Yammer will eventually replace SharePoint’s native social features so, according to Jared Spataro, we should all “Go Yammer”.
- Yammer is now integrated into Dynamics CRM
- Yammer is now accessible directly from the suite bar on Office 365, without requiring additional authentication
- Yammer conversations will be completely integrated with Outlook.com showing up as you click on a document, email or contact.
- Yammer will be a part of Office 365 Academic and Midsize Business Plans. It was already part of all Enterprise Plans.
- Microsoft expanded Yammer’s Enterprise Graph and built the Office Graph, which maps relationships between people and information by recording posts, likes, emails, replies, shares and uploads.
- A new app named Oslo will unleash the Office Graph potential and allow you to navigate through these relationships and discover new information.
- Yammer groups will become a cross-Office 365 concept.
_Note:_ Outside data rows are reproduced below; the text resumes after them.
(** * LiteJSON: document store, session authority, schema registry

    A shallow embedding of the TypeScript sources of the LiteJSON server
    (src/core/fileManager.ts, src/core/auth.ts, src/core/schema.ts,
    src/api/files.ts, src/server.ts) together with the properties of the
    specification that were checked against it.

    Conventions of the embedding.
    - JavaScript strings are [string]s; every character outside the ASCII
      range is outside all character classes used by the program.
    - The file system, the fault behaviour of the [fs] calls, the clock
      and the console are explicit state ([World]); code that may throw
      runs in the monad [IO].
    - [path] is Node's POSIX implementation. *)

From Stdlib Require Import ZArith Ascii String DecimalString.
From stdpp Require Import gmap strings list fin_maps sorting.

Set Warnings "-register-all,-clear-no-such-hyp".
Set Default Proof Using "Type".

(** ** JavaScript string primitives used by the program *)

Module JsString.

Definition in_range (lo hi c : ascii) : bool :=
  ((N_of_ascii lo <=? N_of_ascii c) && (N_of_ascii c <=? N_of_ascii hi))%N.

Definition to_lower (c : ascii) : ascii :=
  if in_range "A"%char "Z"%char c then ascii_of_N (N_of_ascii c + 32) else c.

Fixpoint map_chars (f : ascii → ascii) (s : string) : string :=
  match s with
  | EmptyString => EmptyString
  | String c s' => String (f c) (map_chars f s')
  end.

Definition lower (s : string) : string := map_chars to_lower s.

Fixpoint all_chars (p : ascii → bool) (s : string) : bool :=
  match s with
  | EmptyString => true
  | String c s' => p c && all_chars p s'
  end.

(** [strip_prefix p s] is [Some r] when [s = p ++ r]. *)
Fixpoint strip_prefix (p s : string) : option string :=
  match p, s with
  | EmptyString, _ => Some s
  | String a p', String b s' =>
      if Ascii.eqb a b then strip_prefix p' s' else None
  | String _ _, EmptyString => None
  end.

(** [s.endsWith(suf)]: some tail of [s] is [suf]. *)
Fixpoint endsWith (suf s : string) : bool :=
  if String.eqb s suf then true
  else match s with
       | EmptyString => false
       | String _ s' => endsWith suf s'
       end.

(** [s.includes(pat)]. *)
Fixpoint includes (pat s : string) : bool :=
  match strip_prefix pat s with
  | Some _ => true
  | None => match s with
            | EmptyString => false
            | String _ s' => includes pat s'
            end
  end.

(** [s.replace(pat, rep)] with a string pattern: only the FIRST
    occurrence of [pat] is replaced. *)
Fixpoint replace_first (pat rep s : string) : string :=
  match strip_prefix pat s with
  | Some rest => rep +:+ rest
  | None => match s with
            | EmptyString => EmptyString
            | String c s' => String c (replace_first pat rep s')
            end
  end.

(** [s.replace(/[^...]/g, rep)] for a one-character replacement: every
    character outside the class [keep] becomes [rep]. *)
Definition replace_outside (keep : ascii → bool) (rep : ascii) (s : string)
  : string :=
  map_chars (λ c, if keep c then c else rep) s.

(** [s.replace(/[...]/g, rep)]: every character inside the class. *)
Definition replace_inside (cls : ascii → bool) (rep : ascii) (s : string)
  : string :=
  map_chars (λ c, if cls c then rep else c) s.

(** [s.replace(/<suf>$/i, '')] for a literal lower-case [suf]: the tail
    of [s] that equals [suf] up to letter case is removed, if any. *)
Fixpoint strip_suffix_ci (suf s : string) : string :=
  if String.eqb (lower s) suf then EmptyString
  else match s with
       | EmptyString => EmptyString
       | String c s' => String c (strip_suffix_ci suf s')
       end.

Definition last_char (s : string) : option ascii :=
  last (list_ascii_of_string s).

(** The first [n] characters of [s]. *)
Definition take_chars (n : nat) (s : string) : string :=
  String.substring 0 n s.

Fixpoint drop_spaces (s : string) : string :=
  match s with
  | String c s' => if Ascii.is_space c then drop_spaces s' else s
  | EmptyString => EmptyString
  end.

(** [s.trim()]. *)
Definition trim (s : string) : string :=
  String.rev (drop_spaces (String.rev (drop_spaces s))).

Definition digit (n : N) : ascii := ascii_of_N (48 + n mod 10).

(** The [k] lowest decimal digits of [n], zero padded. *)
Fixpoint pad (k : nat) (n : N) : string :=
  match k with
  | O => EmptyString
  | S k' => pad k' (n / 10) +:+ String (digit n) EmptyString
  end.

(** Decimal numeral of an array index. *)
Definition of_nat (n : nat) : string :=
  NilEmpty.string_of_uint (Nat.to_uint n).

End JsString.

(** ** Node's [path] module (POSIX flavour) *)

Module NodePath.
Import JsString.

Definition is_sep (c : ascii) : bool := Ascii.eqb c "/"%char.

(** Segments of a path between separators; ["a//b"] has an empty one. *)
Fixpoint split (s : string) : list string :=
  match s with
  | EmptyString => [EmptyString]
  | String c s' =>
      if is_sep c then EmptyString :: split s'
      else match split s' with
           | h :: t => String c h :: t
           | [] => [String c EmptyString]
           end
  end.

(** [path.basename(p)]: trailing separators are ignored and the last
    segment is returned; [""] when there is none. *)
Definition basename (p : string) : string :=
  List.last (List.filter (λ s, negb (String.eqb s "")) (split p)) "".

(** One step of [normalizeString]: the stack holds the segments kept so
    far, innermost first. *)
Definition resolve_step (allowAboveRoot : bool) (stack : list string)
    (seg : string) : list string :=
  if String.eqb seg "" then stack
  else if String.eqb seg "." then stack
  else if String.eqb seg ".." then
    match stack with
    | top :: rest =>
        if String.eqb top ".." then seg :: stack else rest
    | [] => if allowAboveRoot then [seg] else []
    end
  else seg :: stack.

Definition resolve (allowAboveRoot : bool) (segs : list string)
  : list string :=
  List.rev (List.fold_left (resolve_step allowAboveRoot) segs []).

Fixpoint join_segs (segs : list string) : string :=
  match segs with
  | [] => ""
  | [s] => s
  | s :: rest => s +:+ "/" +:+ join_segs rest
  end.

Definition isAbsolute (p : string) : bool :=
  match p with String c _ => is_sep c | EmptyString => false end.

Definition trailingSeparator (p : string) : bool :=
  match last_char p with Some c => is_sep c | None => false end.

(** [path.normalize(p)]. *)
Definition normalize (p : string) : string :=
  if String.eqb p "" then "."
  else
    let abs := isAbsolute p in
    let trail := trailingSeparator p in
    let body := join_segs (resolve (negb abs) (split p)) in
    if String.eqb body "" then
      (if abs then "/" else if trail then "./" else ".")
    else
      let body' := if trail then body +:+ "/" else body in
      if abs then "/" +:+ body' else body'.

(** [path.join(a, b)]: empty arguments are skipped. *)
Definition join (a b : string) : string :=
  if String.eqb a "" then
    (if String.eqb b "" then "." else normalize b)
  else if String.eqb b "" then normalize a
  else normalize (a +:+ "/" +:+ b).

(** The text that [join dir f] puts in front of a plain entry name [f]:
    the normalized directory followed by a separator. *)
Definition dir_prefix (dir : string) : string :=
  if String.eqb dir "" then ""
  else
    let abs := isAbsolute dir in
    (if abs then "/" else "") +:+
    List.fold_right (λ s acc, s +:+ "/" +:+ acc) ""
      (resolve (negb abs) (split dir)).

(** A plain directory entry name: non-empty, no separator, and neither
    of the two special names. *)
Definition is_entry_name (f : string) : bool :=
  negb (String.eqb f "") && negb (String.eqb f ".")
  && negb (String.eqb f "..") && all_chars (λ c, negb (is_sep c)) f.

End NodePath.

(** ** JSON values

    Numbers are kept as integers: the code in scope only distinguishes
    zero from non-zero. *)

Inductive json :=
  | JNull
  | JBool (b : bool)
  | JNum (n : Z)
  | JStr (s : string)
  | JArr (items : list json)
  | JObj (fields : list (string * json)).

(** JavaScript truthiness of a JSON value ([!data] is its negation). *)
Definition truthy (v : json) : bool :=
  match v with
  | JNull => false
  | JBool b => b
  | JNum n => negb (n =? 0)%Z
  | JStr s => negb (String.eqb s "")
  | JArr _ => true
  | JObj _ => true
  end.

(** A possibly [undefined] value in a condition. *)
Definition truthy_opt (v : option json) : bool :=
  match v with Some j => truthy j | None => false end.

Definition truthy_str (v : option string) : bool :=
  match v with Some s => negb (String.eqb s "") | None => false end.

Fixpoint index_from {A} (i : nat) (l : list A) : list (string * A) :=
  match l with
  | [] => []
  | x :: l' => (JsString.of_nat i, x) :: index_from (S i) l'
  end.

Definition chars_of (s : string) : list json :=
  List.map (λ c, JStr (String c EmptyString)) (list_ascii_of_string s).

(** Own enumerable properties copied by an object spread [{...v}]. *)
Definition spread (v : json) : list (string * json) :=
  match v with
  | JObj fs => fs
  | JArr l => index_from 0 l
  | JStr s => index_from 0 (chars_of s)
  | _ => []
  end.

(** Property assignment: an existing key keeps its position. *)
Fixpoint obj_set (k : string) (v : json) (fs : list (string * json))
  : list (string * json) :=
  match fs with
  | [] => [(k, v)]
  | (k', v') :: fs' =>
      if String.eqb k k' then (k, v) :: fs' else (k', v') :: obj_set k v fs'
  end.

(** An array index: the canonical decimal numeral of an integer from 0
    to 2^32 - 2. *)
Fixpoint digits_value (s : string) (acc : N) : option N :=
  match s with
  | EmptyString => Some acc
  | String c s' =>
      if JsString.in_range "0" "9" c
      then digits_value s' (acc * 10 + (N_of_ascii c - 48))%N
      else None
  end.

Definition array_index (k : string) : option N :=
  match k with
  | EmptyString => None
  | String c rest =>
      if Ascii.eqb c "0" && negb (String.eqb rest "") then None
      else match digits_value k 0 with
           | Some n => if (n <? 4294967295)%N then Some n else None
           | None => None
           end
  end.

Definition is_index (kv : string * json) : bool :=
  bool_decide (is_Some (array_index kv.1)).

Definition index_le (a b : string * json) : Prop :=
  (default 0 (array_index a.1) ≤ default 0 (array_index b.1))%N.

Global Instance index_le_dec a b : Decision (index_le a b).
Proof. unfold index_le. apply _. Defined.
Creating a group anywhere on Office 365 will automatically provision a corresponding inbox, social feed, calendar and document library that group members can use. This new feature effectively replaces SharePoint’s workspaces.
- Yammer will be integrated with Lync and Skype.
With Office 2013 Service Pack 1, Office Apps gain additional features:
- PowerPoint and Access now support the new App Model.
- Outlook now supports a new type of App – Compose App – which allow you to interact will email messages or appointments when you are creating them.
- New Office Web Widgets, ListView and PeoplePicker, available as a NuGet package (more information here).
Tooling and Development
- New APIs for Office 365 focused on files/folders, calendar and contacts (more information here). It will also be possible to provision site collections on Office 365 programmatically.
- New open source Android SDK for Office 365 to help developers access data in Office 365 from Android Apps (more information here).
- New Cloud Business App project template on Visual Studio 2013 helps you create SharePoint Apps that leverage Windows Azure.
- Office Developer Tools for Visual Studio 2013 – March 2014 Update (get it here).
- Napa Development Tools were updated and improved
At the Conference, Joel Oleson organized a funeral procession for InfoPath, and that was about all I heard about Microsoft’s new approach to form solutions. I read somewhere that Access will have an important role in InfoPath’s replacement but, so far, nothing specific. Since this is one of the topics that SharePoint professionals and clients are most worried about, I was expecting it to be addressed during the keynote. I believe there will be, at least, one breakout session on this topic so let’s wait and see.